* Available data:
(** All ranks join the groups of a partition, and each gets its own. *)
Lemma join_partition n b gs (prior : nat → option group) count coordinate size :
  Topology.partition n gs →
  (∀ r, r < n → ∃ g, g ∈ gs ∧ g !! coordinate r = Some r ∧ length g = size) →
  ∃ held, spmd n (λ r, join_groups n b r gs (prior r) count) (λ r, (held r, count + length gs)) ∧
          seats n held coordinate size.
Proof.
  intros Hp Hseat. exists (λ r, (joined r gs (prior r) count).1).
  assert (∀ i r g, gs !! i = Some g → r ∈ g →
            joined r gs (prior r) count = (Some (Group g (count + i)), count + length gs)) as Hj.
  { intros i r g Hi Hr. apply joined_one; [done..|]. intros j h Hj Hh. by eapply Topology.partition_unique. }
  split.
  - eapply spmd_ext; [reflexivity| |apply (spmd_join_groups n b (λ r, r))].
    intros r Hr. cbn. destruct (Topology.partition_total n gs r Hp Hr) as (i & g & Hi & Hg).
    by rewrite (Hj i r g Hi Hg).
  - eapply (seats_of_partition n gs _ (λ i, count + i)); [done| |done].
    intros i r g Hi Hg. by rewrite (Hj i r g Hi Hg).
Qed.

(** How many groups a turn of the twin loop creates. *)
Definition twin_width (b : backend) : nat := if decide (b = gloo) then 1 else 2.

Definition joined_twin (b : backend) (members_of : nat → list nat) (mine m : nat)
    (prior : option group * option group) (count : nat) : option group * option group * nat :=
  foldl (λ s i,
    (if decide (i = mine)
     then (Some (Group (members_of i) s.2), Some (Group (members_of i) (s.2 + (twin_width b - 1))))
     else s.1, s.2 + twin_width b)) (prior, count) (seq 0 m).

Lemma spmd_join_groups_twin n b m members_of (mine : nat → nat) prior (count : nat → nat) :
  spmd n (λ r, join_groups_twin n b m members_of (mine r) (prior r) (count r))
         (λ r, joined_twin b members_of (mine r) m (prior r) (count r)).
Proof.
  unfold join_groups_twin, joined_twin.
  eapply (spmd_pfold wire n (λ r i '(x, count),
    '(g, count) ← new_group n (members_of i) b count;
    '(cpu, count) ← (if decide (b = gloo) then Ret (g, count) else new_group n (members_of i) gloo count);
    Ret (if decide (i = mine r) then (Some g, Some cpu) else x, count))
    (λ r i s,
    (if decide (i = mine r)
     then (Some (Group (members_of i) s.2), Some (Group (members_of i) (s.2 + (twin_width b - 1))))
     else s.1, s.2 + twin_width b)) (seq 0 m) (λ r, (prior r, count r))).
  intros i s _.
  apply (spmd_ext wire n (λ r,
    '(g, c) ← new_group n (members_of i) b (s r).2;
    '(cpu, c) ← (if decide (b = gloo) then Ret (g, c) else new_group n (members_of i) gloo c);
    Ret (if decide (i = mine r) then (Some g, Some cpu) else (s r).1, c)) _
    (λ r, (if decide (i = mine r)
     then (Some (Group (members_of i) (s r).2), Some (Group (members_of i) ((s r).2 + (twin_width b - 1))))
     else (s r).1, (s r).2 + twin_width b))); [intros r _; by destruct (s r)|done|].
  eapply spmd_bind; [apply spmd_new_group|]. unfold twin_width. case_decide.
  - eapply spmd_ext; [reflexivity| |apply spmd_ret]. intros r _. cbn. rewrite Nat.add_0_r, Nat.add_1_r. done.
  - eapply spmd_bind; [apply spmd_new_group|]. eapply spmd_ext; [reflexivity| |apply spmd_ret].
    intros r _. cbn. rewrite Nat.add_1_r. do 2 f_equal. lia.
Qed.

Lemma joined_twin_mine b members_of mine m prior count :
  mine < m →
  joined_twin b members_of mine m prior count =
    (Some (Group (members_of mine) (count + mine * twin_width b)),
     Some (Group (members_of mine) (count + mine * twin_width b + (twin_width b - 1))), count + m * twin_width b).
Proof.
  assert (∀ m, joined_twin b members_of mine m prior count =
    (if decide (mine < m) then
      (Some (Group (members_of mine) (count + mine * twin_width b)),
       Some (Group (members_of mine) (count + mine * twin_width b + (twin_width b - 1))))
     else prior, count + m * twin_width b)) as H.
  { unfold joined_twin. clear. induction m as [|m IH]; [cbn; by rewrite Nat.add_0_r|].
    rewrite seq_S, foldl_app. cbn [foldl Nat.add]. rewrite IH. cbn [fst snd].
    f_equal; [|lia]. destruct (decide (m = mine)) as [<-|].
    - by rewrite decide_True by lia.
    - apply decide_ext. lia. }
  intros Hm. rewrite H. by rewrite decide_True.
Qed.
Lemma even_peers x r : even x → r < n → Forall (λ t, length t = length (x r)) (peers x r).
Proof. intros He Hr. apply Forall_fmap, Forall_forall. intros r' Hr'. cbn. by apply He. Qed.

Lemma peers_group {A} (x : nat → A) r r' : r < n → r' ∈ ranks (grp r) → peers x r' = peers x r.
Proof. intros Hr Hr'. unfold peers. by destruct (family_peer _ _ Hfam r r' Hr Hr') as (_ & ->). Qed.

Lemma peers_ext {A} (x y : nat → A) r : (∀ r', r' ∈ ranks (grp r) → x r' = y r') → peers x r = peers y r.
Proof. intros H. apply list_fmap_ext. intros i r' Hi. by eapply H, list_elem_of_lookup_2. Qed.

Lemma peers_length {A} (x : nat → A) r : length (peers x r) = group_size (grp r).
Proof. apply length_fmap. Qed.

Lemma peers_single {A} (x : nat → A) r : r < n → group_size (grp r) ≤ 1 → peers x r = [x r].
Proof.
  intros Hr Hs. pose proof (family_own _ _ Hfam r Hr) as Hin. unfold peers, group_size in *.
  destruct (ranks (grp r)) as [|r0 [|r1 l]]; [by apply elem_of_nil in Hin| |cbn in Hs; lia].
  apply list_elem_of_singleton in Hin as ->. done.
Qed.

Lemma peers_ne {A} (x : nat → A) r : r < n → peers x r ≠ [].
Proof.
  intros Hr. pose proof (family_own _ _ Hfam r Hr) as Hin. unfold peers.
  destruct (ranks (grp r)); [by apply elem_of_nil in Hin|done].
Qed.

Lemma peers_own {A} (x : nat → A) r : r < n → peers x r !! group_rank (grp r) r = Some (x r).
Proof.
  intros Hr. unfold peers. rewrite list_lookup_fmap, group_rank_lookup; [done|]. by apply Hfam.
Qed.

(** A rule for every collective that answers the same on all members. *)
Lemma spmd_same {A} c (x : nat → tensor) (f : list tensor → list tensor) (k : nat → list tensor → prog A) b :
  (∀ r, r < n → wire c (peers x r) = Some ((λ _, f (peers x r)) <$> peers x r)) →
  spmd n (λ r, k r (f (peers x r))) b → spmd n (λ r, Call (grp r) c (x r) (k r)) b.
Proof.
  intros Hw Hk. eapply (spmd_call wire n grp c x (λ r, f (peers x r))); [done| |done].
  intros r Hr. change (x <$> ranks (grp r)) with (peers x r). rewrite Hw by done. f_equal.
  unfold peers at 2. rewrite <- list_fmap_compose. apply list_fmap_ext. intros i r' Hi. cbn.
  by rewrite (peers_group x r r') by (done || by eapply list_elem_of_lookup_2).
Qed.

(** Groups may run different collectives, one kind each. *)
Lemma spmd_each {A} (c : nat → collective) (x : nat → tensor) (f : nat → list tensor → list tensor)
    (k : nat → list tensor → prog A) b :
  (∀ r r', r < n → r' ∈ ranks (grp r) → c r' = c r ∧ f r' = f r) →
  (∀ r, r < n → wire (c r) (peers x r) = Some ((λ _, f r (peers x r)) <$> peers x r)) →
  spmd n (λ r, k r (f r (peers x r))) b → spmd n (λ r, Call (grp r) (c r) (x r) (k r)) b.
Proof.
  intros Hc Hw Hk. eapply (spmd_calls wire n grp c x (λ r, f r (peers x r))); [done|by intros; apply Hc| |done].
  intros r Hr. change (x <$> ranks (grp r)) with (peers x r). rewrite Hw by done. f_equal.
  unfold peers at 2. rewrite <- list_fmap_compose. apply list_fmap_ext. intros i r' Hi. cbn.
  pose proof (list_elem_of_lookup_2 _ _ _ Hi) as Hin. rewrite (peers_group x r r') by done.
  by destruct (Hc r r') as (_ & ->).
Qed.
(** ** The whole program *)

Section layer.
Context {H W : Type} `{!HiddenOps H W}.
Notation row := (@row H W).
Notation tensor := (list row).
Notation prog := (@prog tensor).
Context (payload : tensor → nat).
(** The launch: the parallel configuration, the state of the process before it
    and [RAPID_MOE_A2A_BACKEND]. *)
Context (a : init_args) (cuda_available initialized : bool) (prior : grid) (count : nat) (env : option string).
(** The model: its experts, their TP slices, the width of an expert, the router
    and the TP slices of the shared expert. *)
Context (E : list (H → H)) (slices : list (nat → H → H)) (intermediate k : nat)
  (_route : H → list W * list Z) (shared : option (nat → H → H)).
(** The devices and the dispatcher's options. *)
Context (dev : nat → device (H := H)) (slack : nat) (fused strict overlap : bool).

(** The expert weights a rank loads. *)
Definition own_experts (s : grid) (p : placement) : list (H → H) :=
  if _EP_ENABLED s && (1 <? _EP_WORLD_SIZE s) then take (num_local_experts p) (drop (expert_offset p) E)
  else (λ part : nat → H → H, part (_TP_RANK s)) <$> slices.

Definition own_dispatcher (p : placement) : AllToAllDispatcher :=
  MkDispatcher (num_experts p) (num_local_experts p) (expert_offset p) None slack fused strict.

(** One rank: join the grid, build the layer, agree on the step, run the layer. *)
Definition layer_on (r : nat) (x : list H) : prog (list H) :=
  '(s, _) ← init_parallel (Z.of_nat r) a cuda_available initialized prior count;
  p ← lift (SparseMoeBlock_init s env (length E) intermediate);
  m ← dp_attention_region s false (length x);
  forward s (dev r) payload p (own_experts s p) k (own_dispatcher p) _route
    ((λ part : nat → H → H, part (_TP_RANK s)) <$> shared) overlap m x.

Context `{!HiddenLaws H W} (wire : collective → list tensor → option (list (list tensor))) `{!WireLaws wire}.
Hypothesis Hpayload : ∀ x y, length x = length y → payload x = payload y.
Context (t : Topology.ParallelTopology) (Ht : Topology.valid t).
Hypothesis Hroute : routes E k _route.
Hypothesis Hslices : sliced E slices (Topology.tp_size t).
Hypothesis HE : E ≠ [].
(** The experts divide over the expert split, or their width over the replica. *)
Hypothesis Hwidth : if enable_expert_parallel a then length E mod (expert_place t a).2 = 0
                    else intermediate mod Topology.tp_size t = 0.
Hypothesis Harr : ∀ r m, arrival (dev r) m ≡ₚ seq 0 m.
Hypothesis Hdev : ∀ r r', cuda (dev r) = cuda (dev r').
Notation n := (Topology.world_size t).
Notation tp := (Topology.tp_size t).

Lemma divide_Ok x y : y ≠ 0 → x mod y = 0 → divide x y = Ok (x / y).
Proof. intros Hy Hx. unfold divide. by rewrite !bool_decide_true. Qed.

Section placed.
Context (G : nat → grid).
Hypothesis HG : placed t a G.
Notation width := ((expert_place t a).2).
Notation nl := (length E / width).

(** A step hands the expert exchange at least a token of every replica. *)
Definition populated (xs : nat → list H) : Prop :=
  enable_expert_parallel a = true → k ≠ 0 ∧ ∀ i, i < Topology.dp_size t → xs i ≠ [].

* Your assignment: All lines of the entries containing the string "slices" must be shown in full.

* Expected answer:
(** The model: its experts, their TP slices, the width of an expert, the router
    and the TP slices of the shared expert. *)
Context (E : list (H → H)) (slices : list (nat → H → H)) (intermediate k : nat)
  else (λ part : nat → H → H, part (_TP_RANK s)) <$> slices.
Hypothesis Hslices : sliced E slices (Topology.tp_size t).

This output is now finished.